Saved entries:
--- START ---

Record spend_typed (s : Spend) : Prop := {
  st_spend : spend_sized s;
  st_created : Forall (λ nc, bytes32 (nc_puzzle_hash nc)) (create_coin s);
  st_me : Forall pair_sized (agg_sig_me s);
  st_parent : Forall pair_sized (agg_sig_parent s);
  st_puzzle : Forall pair_sized (agg_sig_puzzle s);
  st_amount : Forall pair_sized (agg_sig_amount s);
  st_puzzle_amount : Forall pair_sized (agg_sig_puzzle_amount s);
  st_parent_amount : Forall pair_sized (agg_sig_parent_amount s);
  st_parent_puzzle : Forall pair_sized (agg_sig_parent_puzzle s);
  st_create_coin_ann : Forall message_sized (create_coin_announcements s);
  st_assert_coin_ann : Forall bytes32 (assert_coin_announcements s);
  st_create_puzzle_ann : Forall message_sized (create_puzzle_announcements s);
  st_assert_puzzle_ann : Forall bytes32 (assert_puzzle_announcements s);
  st_concurrent_spend : Forall bytes32 (assert_concurrent_spend s);
  st_concurrent_puzzle : Forall bytes32 (assert_concurrent_puzzle s);
  st_sent : Forall sent_sized (sent_messages s);
  st_received : Forall sent_sized (received_messages s);
}.

Record totals_typed (cs : SpendBundleConditions) : Prop := {
  ct_fee : uok 64 (reserve_fee cs);
  ct_unsafe : Forall pair_sized (agg_sig_unsafe cs);
  ct_cost : uok 64 (conds_cost cs);
  ct_removal : uok 128 (removal_amount cs);
  ct_addition : uok 128 (addition_amount cs);
}.
Definition conds_typed (cs : SpendBundleConditions) : Prop := totals_typed cs ∧ Forall spend_typed (spends cs).

(** ** Decoded conditions *)
Lemma sized_from_length n v : length (sized_from n v) = n.
Proof. unfold sized_from. rewrite length_app, length_take, length_replicate. lia. Qed.

Lemma message_new_sized m x : message_new m = Ok x → message_sized x.
Proof. unfold message_new, message_sized. destruct (Z.ltb_spec 1024 (zlen m)); [done|]. by intros [= <-]. Qed.

Lemma to_io_Ok {A} (m : clvm A) x : to_io m = Ok x → m = Ok x.
Proof. destruct m; cbn; congruence. Qed.

Section decoded.
Context `{BigIntBytes}.

Lemma u64_from_bigint_uok v x : u64_from_bigint v = Ok x → uok 64 x.
Proof. unfold u64_from_bigint. destruct (v <? 0); [done|]. by intros [-> ?]%ok_or_checked. Qed.

Lemma message_args_sized mode args x : message_args mode args = Ok x → args_sized x.
Proof.
  unfold message_args, from_io. intros Hm. destruct mode, args as [|a [|b args]]; op_inv; cbn [args_sized];
    repeat match goal with H : u64_from_bigint _ = Ok _ |- _ => apply u64_from_bigint_uok in H end;
    auto using sized_from_length.
Qed.

Lemma from_opcode_sized op args cd : from_opcode_with_args op args = Ok cd → condition_sized cd.
Proof.
  destruct op; cbn [from_opcode_with_args];
    unfold agg_sig_arg, hash_arg, message_arg, u64_arg, seconds_arg, height_arg, one_arg, create_coin_args,
      message_condition; intros Ha; op_inv; cbn [condition_sized]; try done;
    repeat match goal with
      | H : to_io _ = Ok _ |- _ => apply to_io_Ok in H
      | H : message_new _ = Ok _ |- _ => apply message_new_sized in H
      | H : message_args _ _ = Ok _ |- _ => apply message_args_sized in H end;
    unfold bytes32, pair_sized; cbn [fst snd]; auto using sized_from_length.
Qed.

Lemma condition_try_from_sized t cd : condition_try_from t = Ok cd → condition_sized cd.
Proof. unfold condition_try_from, from_io. intros Hc. op_inv. by eapply from_opcode_sized. Qed.

Lemma conditions_try_from_sized t cds : conditions_try_from t = Ok cds → Forall condition_sized cds.
Proof.
  unfold conditions_try_from. revert cds. induction (sexp_iter t) as [|x l IH]; intros cds Hc; cbn in Hc.
  { injection Hc as <-. constructor. }
  apply bind_Ok_inv in Hc as (cd & Hcd%condition_try_from_sized & Hc).
  apply bind_Ok_inv in Hc as (cds' & Hl & [= <-]). constructor; [done|by apply IH].
Qed.

Lemma arena_condition_sized {N} (v : view N) export_node n cd :
  arena_condition v export_node n = Ok (Some cd) → condition_sized cd.
Proof.
  intros Hc. unfold arena_condition, arena_uint_condition, arena_create_coin in Hc. op_inv.
  all: try (injection Hc as <-; (by eapply condition_try_from_sized) || done || apply sized_from_length).
  all: by apply fmap_Some_1 in Hc as (? & _ & ->).
Qed.
End decoded.

(** ** Accumulated conditions *)
Section accumulated.
Context `{BigIntBytes, Sha256}.

Record accum_typed (a : accum) : Prop := {
  at_spend : spend_typed (acc_spend a);
  at_conds : totals_typed (acc_conds a);
  at_extra : uok 64 (extra_cost a);
}.

Lemma Forall_snoc_2 {A} (P : A → Prop) l x : Forall P l → P x → Forall P (snoc x l).
Proof. intros. apply Forall_app. auto using Forall_singleton. Qed.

--- END ---

Instructions for the task:
The entries above hold a line with "ct_fee : uok 64 (reserve_fee cs);" and a later line with "Section decoded.". Write out exactly those lines and all lines between, nothing more.

Task response:
  ct_fee : uok 64 (reserve_fee cs);
  ct_unsafe : Forall pair_sized (agg_sig_unsafe cs);
  ct_cost : uok 64 (conds_cost cs);
  ct_removal : uok 128 (removal_amount cs);
  ct_addition : uok 128 (addition_amount cs);
}.
Definition conds_typed (cs : SpendBundleConditions) : Prop := totals_typed cs ∧ Forall spend_typed (spends cs).

(** ** Decoded conditions *)
Lemma sized_from_length n v : length (sized_from n v) = n.
Proof. unfold sized_from. rewrite length_app, length_take, length_replicate. lia. Qed.

Lemma message_new_sized m x : message_new m = Ok x → message_sized x.
Proof. unfold message_new, message_sized. destruct (Z.ltb_spec 1024 (zlen m)); [done|]. by intros [= <-]. Qed.

Lemma to_io_Ok {A} (m : clvm A) x : to_io m = Ok x → m = Ok x.
Proof. destruct m; cbn; congruence. Qed.

Section decoded.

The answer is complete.